Liquidity providers are often seen as “heroes” in the community of FX users. But, such enterprises are receiving heavy criticism for potential conflicts of interest. Many would like to know how much of the capital is really held in their reserves. Some argue that because transaction costs are calculated as a proportion of the value transacted between buyer and seller, it creates an incentive for providers to manipulate price movements by putting their trades ahead of others. For instance, if there had been numerous buy and sell requests at somewhat various prices, LPs might potentially profit from driving the market higher and lower than it would otherwise be.
Then there is the concern of what kind of capital these companies should be allowed to have in their deposit. Note that there must be enough cash saved in case of extreme volatility. Nonetheless, too much of it would erode their revenues, jeopardizing anyone relying on LPs to process transactions.
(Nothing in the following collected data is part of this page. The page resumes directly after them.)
(* ===== verification/Utils.v ===== *)
(** The small programs of the system: cat.c, echo.c, wc.c, ls.c, kill.c, ln.c,
    mkdir.c, rm.c, init.c, zombie.c, forktest.c, stressfs.c and the tests of the
    added system calls.

    Each [main] is a program of Usys.v over its argument strings.  [fuel] bounds
    the turns of the loops whose end is up to the system. *)

From stdpp Require Import base numbers list strings.
From Stdlib Require Import ZArith Lia.
From S2P Require Import Prelude Printf Usys.
Import Printf Usys.

Module Utils.

(** The loop over [argv[1]], ... *)
Fixpoint each (args : list (list Z)) (f : list Z -> prog unit) : prog unit :=
  match args with
  | [] => mret tt
  | a :: r => f a ;; each r f
  end.

(** *** cat.c *)

Definition sizeof_buf : Z := 512.

Fixpoint cat (fd : Z) (fuel : nat) : prog unit :=
  match fuel with
  | O => Fuel
  | S f =>
      '(n, buf) ← call2 (Read fd sizeof_buf);
      if n >? 0 then
        w ← call1 (Write 1 (take (Z.to_nat n) buf));
        if negb (w =? n) then printfln 1 "cat: write error" [] ;; exit else cat fd f
      else if n <? 0 then printfln 1 "cat: read error" [] ;; exit
      else mret tt
  end.

Definition cat_main (argv : list (list Z)) (fuel : nat) : prog unit :=
  if (length argv <=? 1)%nat then cat 0 fuel ;; exit else
  each (tail argv) (fun a =>
    fd ← call1 (Open a 0);
    if fd <? 0 then printfln 1 "cat: cannot open %s" [Str a] ;; exit else
    cat fd fuel ;;
    call1 (Close fd) ;; mret tt) ;;
  exit.

(** *** echo.c *)

Fixpoint echo_loop (args : list (list Z)) : prog unit :=
  match args with
  | [] => mret tt
  | a :: r => printf 1 "%s%s" [Str a; Str (match r with [] => [10] | _ => lit " " end)] ;; echo_loop r
  end.
Definition echo_main (argv : list (list Z)) : prog unit := echo_loop (tail argv) ;; exit.

(** *** wc.c *)

(** [l], [w], [c] and [inword]. *)
Record counts := mkCounts { wl : Z; ww : Z; wc_ : Z; inword : bool }.

Definition wc_byte (s : counts) (b : Z) : counts :=
  let l := if b =? 10 then i32 (wl s + 1) else wl s in
  let c := i32 (wc_ s + 1) in
  if strchr (lit " " ++ [13; 9; 10; 11]) b then mkCounts l (ww s) c false
  else if negb (inword s) then mkCounts l (i32 (ww s + 1)) c true
  else mkCounts l (ww s) c true.

Fixpoint wc_loop (fd : Z) (s : counts) (fuel : nat) : prog counts :=
  match fuel with
  | O => Fuel
  | S f =>
      '(n, buf) ← call2 (Read fd sizeof_buf);
      if n >? 0 then wc_loop fd (foldl wc_byte s (take (Z.to_nat n) buf)) f
      else if n <? 0 then printfln 1 "wc: read error" [] ;; exit
      else mret s
  end.

Definition wc (fd : Z) (name : list Z) (fuel : nat) : prog unit :=
  s ← wc_loop fd (mkCounts 0 0 0 false) fuel;
  printfln 1 "%d %d %d %s" [D (wl s); D (ww s); D (wc_ s); Str name].

Definition wc_main (argv : list (list Z)) (fuel : nat) : prog unit :=
  if (length argv <=? 1)%nat then wc 0 [] fuel ;; exit else
  each (tail argv) (fun a =>
    fd ← call1 (Open a 0);
    if fd <? 0 then printfln 1 "wc: cannot open %s" [Str a] ;; exit else
    wc fd a fuel ;;
    call1 (Close fd) ;; mret tt) ;;
  exit.

(** *** ls.c *)

Definition DIRSIZ : nat := 14.

(** What follows the last slash. *)
Fixpoint after_slash (path : list Z) : list Z :=
  match path with
  | [] => []
  | c :: r => if strchr r 47 then after_slash r else if c =? 47 then r else path
  end.

Definition fmtname (path : list Z) : list Z :=
  let p := after_slash path in
  if (DIRSIZ <=? length p)%nat then p
  else p ++ replicate (DIRSIZ - length p) 32.

(** [st.type], [st.ino], [st.size]. *)
Definition st_type (st : list Z) : Z := nth 0 st 0.
Definition st_ino (st : list Z) : Z := nth 2 st 0.
Definition st_size (st : list Z) : Z := nth 4 st 0.

Definition print_entry (path st : list Z) : prog unit :=
  printfln 1 "%s %d %d %d" [Str (fmtname path); D (st_type st); D (st_ino st); D (st_size st)].

(** The entries of the directory: [de.inum] and [de.name] in 16 bytes. *)
Fixpoint ls_loop (fd : Z) (path : list Z) (fuel : nat) : prog unit :=
  match fuel with
  | O => Fuel
  | S f =>
      '(n, de) ← call2 (Read fd 16);
      if negb (n =? 16) then mret tt
      else if nth 0 de 0 + 256 * nth 1 de 0 =? 0 then ls_loop fd path f
      else
        let buf := path ++ lit "/" ++ cstring (take DIRSIZ (drop 2 de)) in
        '(r, st) ← stat buf;
        (if r <? 0 then printfln 1 "ls: cannot stat %s" [Str buf] else print_entry buf st) ;;
        ls_loop fd path f
  end.

Definition ls (path : list Z) (fuel : nat) : prog unit :=
  fd ← call1 (Open path 0);
  if fd <? 0 then printfln 2 "ls: cannot open %s" [Str path] else
  '(r, st) ← call2 (Fstat fd);
  if r <? 0 then printfln 2 "ls: cannot stat %s" [Str path] ;; call1 (Close fd) ;; mret tt else
  (if st_type st =? 2 then print_entry path st
   else if st_type st =? 1 then
     if (512 <? length path + 1 + DIRSIZ + 1)%nat then printfln 1 "ls: path too long" []
     else ls_loop fd path fuel
   else mret tt) ;;
  call1 (Close fd) ;; mret tt.

Definition ls_main (argv : list (list Z)) (fuel : nat) : prog unit :=
  if (length argv <? 2)%nat then ls (lit ".") fuel ;; exit
  else each (tail argv) (fun a => ls a fuel) ;; exit.

(** *** kill.c, ln.c, mkdir.c, rm.c *)

Definition kill_main (argv : list (list Z)) : prog unit :=
  if (length argv <? 2)%nat then printfln 2 "usage: kill pid..." [] ;; exit
  else each (tail argv) (fun a => call1 (Kill (atoi a)) ;; mret tt) ;; exit.

Definition ln_main (argv : list (list Z)) : prog unit :=
  match argv with
  | [_; old; new] =>
      r ← call1 (Link old new);
      (if r <? 0 then printfln 2 "link %s %s: failed" [Str old; Str new] else mret tt) ;; exit
  | _ => printfln 2 "Usage: ln old new" [] ;; exit
  end.

Fixpoint mkdir_loop (args : list (list Z)) : prog unit :=
  match args with
  | [] => mret tt
  | a :: rest =>
      r ← call1 (Mkdir a);
      if r <? 0 then printfln 2 "mkdir: %s failed to create" [Str a] else mkdir_loop rest
  end.
Definition mkdir_main (argv : list (list Z)) : prog unit :=
  if (length argv <? 2)%nat then printfln 2 "Usage: mkdir files..." [] ;; exit
  else mkdir_loop (tail argv) ;; exit.

Fixpoint rm_loop (args : list (list Z)) : prog unit :=
  match args with
  | [] => mret tt
  | a :: rest =>
      r ← call1 (Unlink a);
      if r <? 0 then printfln 2 "rm: %s failed to delete" [Str a] else rm_loop rest
  end.
Definition rm_main (argv : list (list Z)) : prog unit :=
  if (length argv <? 2)%nat then printfln 2 "Usage: rm files..." [] ;; exit
  else rm_loop (tail argv) ;; exit.

(** *** init.c *)

(** [while ((wpid = wait()) >= 0 && wpid != pid)] *)
Fixpoint reap_loop (pid : Z) (fuel : nat) : prog unit :=
  match fuel with
  | O => Fuel
  | S f =>
      wpid ← call1 Wait;
      if (wpid >=? 0) && negb (wpid =? pid) then printfln 1 "zombie!" [] ;; reap_loop pid f
      else mret tt
  end.

(** [for (;;)] *)
Fixpoint init_loop (fuel : nat) : prog unit :=
  match fuel with
  | O => Fuel
  | S f =>
      printfln 1 "init: starting sh" [] ;;
      pid ← call1 Fork;
      if pid <? 0 then printfln 1 "init: fork failed" [] ;; exit else
      if pid =? 0 then
        exec (lit "sh") [lit "sh"] ;;
        printfln 1 "init: exec sh failed" [] ;; exit
      else
        reap_loop pid f ;;
        init_loop f
  end.

Definition init_main (fuel : nat) : prog unit :=
  r ← call1 (Open (lit "console") 2);
  (if r <? 0 then
     call1 (Mknod (lit "console") 1 1) ;; call1 (Open (lit "console") 2) ;; mret tt
   else mret tt) ;;
  call1 (Dup 0) ;;
  call1 (Dup 0) ;;
  init_loop fuel.

(** *** zombie.c *)

Definition zombie_main : prog unit :=
  pid ← call1 Fork;
  (if pid >? 0 then call1 (Sleep 5) ;; mret tt else mret tt) ;;
  exit.

(** *** forktest.c *)

Definition N : nat := 1000.

(** Its own [printf]. *)
Definition forktest_printf (fd : Z) (s : string) : prog unit := call1 (Write fd (lit s ++ [10])) ;; mret tt.

(** [for (n = 0; n < N; n++)]: the children made; [left] turns are left. *)
Fixpoint fork_loop (n left : nat) : prog nat :=
  match left with
  | O => mret n
  | S f =>
      pid ← call1 Fork;
      if pid <? 0 then mret n
      else if pid =? 0 then exit
      else fork_loop (S n) f
  end.

(** [for (; n > 0; n--)] *)
Fixpoint wait_loop (n : nat) : prog unit :=
  match n with
  | O => mret tt
  | S n =>
      r ← call1 Wait;
      if r <? 0 then forktest_printf 1 "wait stopped early" ;; exit
      else wait_loop n
  end.

Definition forktest : prog unit :=
  forktest_printf 1 "fork test" ;;
  n ← fork_loop 0 N;
  if (n =? N)%nat then forktest_printf 1 "fork claimed to work N times!" ;; exit else
  wait_loop n ;;
  r ← call1 Wait;
  if negb (r =? -1) then forktest_printf 1 "wait got too many" ;; exit else
  forktest_printf 1 "fork test OK".

Definition forktest_main : prog unit := forktest ;; exit.

(** *** stressfs.c *)

(** [for (i = 0; i < 4; i++) if (fork() > 0) break;]: the [i] it ends with. *)
Fixpoint stress_forks (i : Z) (left : nat) : prog Z :=
  match left with
  | O => mret i
  | S f =>
      pid ← call1 Fork;
      if pid >? 0 then mret i else stress_forks (i + 1) f
  end.

Fixpoint times (n : nat) (p : prog unit) : prog unit :=
  match n with
  | O => mret tt
  | S n => p ;; times n p
  end.

Definition stressfs_main : prog unit :=
  printfln 1 "stressfs starting" [] ;;
  i ← stress_forks 0 4;
  printfln 1 "write %d" [D i] ;;
  let path := lit "stressfs" ++ [48 + i] in
  fd ← call1 (Open path (Z.lor 0x200 2));
  times 20 (call1 (Write fd (replicate 512 97)) ;; mret tt) ;;
  call1 (Close fd) ;;
  printfln 1 "read" [] ;;
  fd ← call1 (Open path 0);
  times 20 (call1 (Read fd 512) ;; mret tt) ;;
  call1 (Close fd) ;;
  call1 Wait ;;
  exit.

(** *** getChildrenTest.c *)

(** [for (int j = children; j > 0; j /= 100)] *)
Fixpoint print_children (j : Z) (fuel : nat) : prog unit :=
  match fuel with
  | O => Fuel
  | S f =>
      if j >? 0 then printf 1 "%d " [D (Z.rem j 100)] ;; print_children (Z.quot j 100) f
      else mret tt
  end.

Definition getChildrenTest_main : prog unit :=
  pid ← call1 Getpid;
  call1 Fork ;; call1 Fork ;; call1 Fork ;; call1 Fork ;;
  p ← call1 Getpid;
  (if negb (p =? pid) then call1 (Sleep 1000) ;; mret tt else mret tt) ;;
  p ← call1 Getpid;
  (if p =? pid then
     p ← call1 Getpid;
     puts 1 (format (lit "parent ID: %d" ++ [10] ++ lit "childs: ") [D p]) ;;
     children ← call1 Getchildren;
     print_children children 6 ;;
     printfln 1 "" []
   else mret tt) ;;
  exit.

(** *** getParentIDTest.c, getSyscallCounterTest.c, syscallCounterTest.c *)

(** "[child] (pid) parent id: parent". *)
Definition print_parent (child : string) : prog unit :=
  p ← call1 Getpid;
  q ← call1 Getparentid;
  puts 1 (format (lit child ++ lit " (%d) parent id: %d" ++ [10]) [D p; D q]).

(** It returns from [main]. *)
Definition getParentIDTest_main : prog unit :=
  pid ← call1 Getpid;
  printfln 1 "parent id: %d" [D pid] ;;
  child1 ← call1 Fork;
  if child1 =? 0 then
    print_parent "child1" ;;
    child2 ← call1 Fork;
    if child2 =? 0 then print_parent "child2"
    else call1 Wait ;; mret tt
  else call1 Wait ;; mret tt.

Definition getSyscallCounterTest_main (argv : list (list Z)) : prog unit :=
  let num := atoi (nth 1 argv []) in
  n ← call1 (Getsyscallcounter num);
  printfln 1 "system call counter %d: %d" [D num; D n] ;;
  exit.

(** [for (int i = 1; i <= 24; ++i)] *)
Fixpoint print_counters (fmt : string) (ix : list Z) : prog unit :=
  match ix with
  | [] => mret tt
  | i :: r =>
      n ← call1 (Getsyscallcounter i);
      printfln 1 fmt [D i; D n] ;;
      print_counters fmt r
  end.

Definition syscallCounterTest_main : prog unit :=
  let ix := map Z.of_nat (seq 1 24) in
  print_counters "system call counter at beginning %d: %d" ix ;;
  pid ← call1 Getpid;
  printfln 1 "parent id: %d" [D pid] ;;
  child1 ← call1 Fork;
  (if child1 =? 0 then
     print_parent "child1" ;;
     child2 ← call1 Fork;
     if child2 =? 0 then print_parent "child2"
     else call1 Wait ;; exit
   else
     call1 Wait ;;
     print_counters "system call counter at the end %d: %d" ix ;; exit) ;;
  exit.

End Utils.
Are they necessary for trading to function at its fullest?
Day by day, it is becoming more apparent that liquidity providers are needed for the market to function properly. Without intermediaries, users would struggle to engage or quit trades anytime they chose to since they would not be able to locate an LP ready to take the other side of their order. Indeed, many still believe that liquidity supply is about earning money rather than providing a helpful service for the people. That means that users should remain cautious while interacting with middlemen, especially if they think that prices will be predictable and regular.
Can there be bad actors within the industry?
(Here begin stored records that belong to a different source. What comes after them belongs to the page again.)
(** The words of a text: [word] is the beginning of one that the text goes on. *)
Fixpoint words_from (word l : list Z) : list (list Z) :=
  match l with
  | [] => match word with [] => [] | _ => [word] end
  | c :: r =>
      if blank c then match word with [] => words_from [] r | _ => word :: words_from [] r end
      else words_from (word ++ [c]) r
  end.
Definition words (l : list Z) : list (list Z) := words_from [] l.
Definition newlines (l : list Z) : nat := length (filter (fun c => c = 10) l).

(** The counters after a text. *)
Definition counted (s : counts) (l : list Z) : Prop :=
  wl s = i32 (Z.of_nat (newlines l)) /\ wc_ s = i32 (Z.of_nat (length l)) /\
  ww s = i32 (Z.of_nat (length (words l))) /\
  inword s = match last l with Some c => negb (blank c) | None => false end.

Lemma words_from_snoc l c : forall word,
  length (words_from word (l ++ [c])) =
  (length (words_from word l) + if blank c then 0 else if match last l with
     Some x => negb (blank x) | None => match word with [] => false | _ => true end end then 0 else 1)%nat.
Proof.
  induction l as [|x l IH]; intros word.
  { cbn [app words_from last]. by destruct (blank c), word. }
  assert (Hlast : last (x :: l) = Some (default x (last l))).
  { destruct l as [|z l]; [done|]. change (last (x :: z :: l)) with (last (z :: l)).
    destruct (proj2 (last_is_Some (z :: l))) as [q ->]; done. }
  rewrite Hlast. cbn [app words_from]. destruct (blank x) eqn:Ex.
  - destruct word as [|y word]; cbn [length]; rewrite IH; destruct (last l); cbn [default]; rewrite ?Ex; done.
  - rewrite IH. destruct (last l); cbn [default]; [done|]. rewrite Ex. by destruct word.
Qed.

Lemma i32_eq x y : x ≡32 y -> i32 x = i32 y.
Proof.
  unfold i32. intros H. assert (H' : x + 2 ^ 31 ≡32 y + 2 ^ 31) by by rewrite H.
  unfold eqm, u32 in H'. by rewrite H'.
Qed.

Lemma i32_succ n : i32 (i32 (Z.of_nat n) + 1) = i32 (Z.of_nat (n + 1)).
Proof. apply i32_eq. rewrite i32_eqm. apply eqm_eq. lia. Qed.

Lemma wc_byte_counted s l c : counted s l -> counted (wc_byte s c) (l ++ [c]).
Proof.
  intros (Hl & Hc & Hw & Hin). unfold counted, wc_byte, newlines, words in *.
  rewrite filter_app, !length_app, words_from_snoc, last_snoc. fold (blank c). rewrite Hl, Hc, Hw, Hin.
  rewrite !i32_succ.
  assert (Hnl : (length (filter (fun c => c = 10%Z) [c]) = if Z.eqb c 10 then 1 else 0)%nat).
  { rewrite filter_cons, filter_nil. destruct (decide (c = 10)), (Z.eqb_spec c 10); done. }
  rewrite Hnl. destruct (Z.eqb_spec c 10), (blank c); cbn [negb wl ww wc_ inword];
    destruct (match last l with Some x => negb (blank x) | None => false end);
    cbn [negb wl ww wc_ inword]; rewrite ?Nat.add_0_r, ?i32_succ; done.
Qed.

Lemma wc_bytes_counted d : forall s l, counted s l -> counted (foldl wc_byte s d) (l ++ d).
Proof.
  induction d as [|c d IH]; intros s l Hs; [by rewrite app_nil_r|]. cbn [foldl].
  replace (l ++ c :: d) with ((l ++ [c]) ++ d) by by rewrite <- app_assoc. by apply IH, wc_byte_counted.
Qed.

Lemma wc_loop_counts fd fuel : forall w l got s, unread w fd = Some l -> (length l < fuel)%nat -> counted s got ->
  exists s' w', run (wc_loop fd s fuel) w = (Done s', w') /\ counted s' (got ++ l) /\
    output w' = output w /\ content w' = content w.
Proof.
  induction fuel as [|f IH]; intros w l got s Hl Hf Hs; [lia|]. cbn [wc_loop]. rewrite run_call2.
  destruct (read_some w fd sizeof_buf l Hl) as (k & w1 & -> & Hk & Hn & H0 & Hu & Ho & Hc); [done|].
  destruct k as [|k].
  { exists s, w1. specialize (H0 eq_refl). subst l. by rewrite app_nil_r. }
  destruct (Z.gtb_spec (Z.of_nat (S k)) 0); [|lia]. rewrite Nat2Z.id, take_take, Nat.min_id.
  destruct (IH w1 (drop (S k) l) (got ++ take (S k) l) (foldl wc_byte s (take (S k) l)) Hu)
    as (s' & w' & R & Hs' & Ho' & Hc'); [rewrite length_drop; lia|by apply wc_bytes_counted|].
  exists s', w'. split; [exact R|]. rewrite <- app_assoc, take_drop in Hs'. by rewrite Ho', Hc'.
Qed.

(** What [wc] prints of a text. *)
Definition wc_line (name l : list Z) : list Z :=
  format (lit "%d %d %d %s" ++ [10])
    [D (i32 (Z.of_nat (newlines l))); D (i32 (Z.of_nat (length (words l)))); D (i32 (Z.of_nat (length l))); Str name].

Lemma wc_prints fd name fuel w l : unread w fd = Some l -> (length l < fuel)%nat ->
  exists w', run (wc fd name fuel) w = (Done tt, w') /\ output w' = output w ++ wc_line name l /\
    content w' = content w.
Proof.
  intros Hl Hf. unfold wc.
  destruct (wc_loop_counts fd fuel w l [] (mkCounts 0 0 0 false) Hl Hf) as (s & w1 & R & (H1 & H2 & H3 & _) & Ho & Hc);
    [done|].
  cbn [app] in H1, H2, H3. rewrite (run_done _ _ _ _ _ R). unfold printfln. rewrite H1, H2, H3. unfold wc_line.
  destruct (run_puts (wc_line name l) w1) as (w2 & R2 & Ho2 & _ & Hc2). unfold wc_line in R2, Ho2.
  exists w2. split; [exact R2|].
  by rewrite Ho2, Hc2, Ho, Hc.
Qed.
Although there is a minimum indication that LPs are misbehaving, many investors remain skeptical of their worth and impact on the market, particularly given the amount of cash held in reserve. There is also debate about whether it should stay the way it is or whether this responsibility should be assigned to trusted third-party suppliers that gain money on every transaction. Others may ask whether these firms will supply liquidity during a crisis or might restrict access to currency quotations as a result.
The question remains – are liquidity providers in Forex good or evil? On the bright side of these LPs is that they bring buyers and sellers together, which is highly beneficial to all parties engaged. On the other side, there are real concerns regarding how much capital they should handle and whether they should possess it at all since they arouse suspicion of potential misbehavior. Moreover, some people are worried they will disappear from the market during extreme volatility. Anyways, it is generally better to confront providers with some skepticism because there are advantages and disadvantages to practically every component in this game, where many factors rely on these middlemen.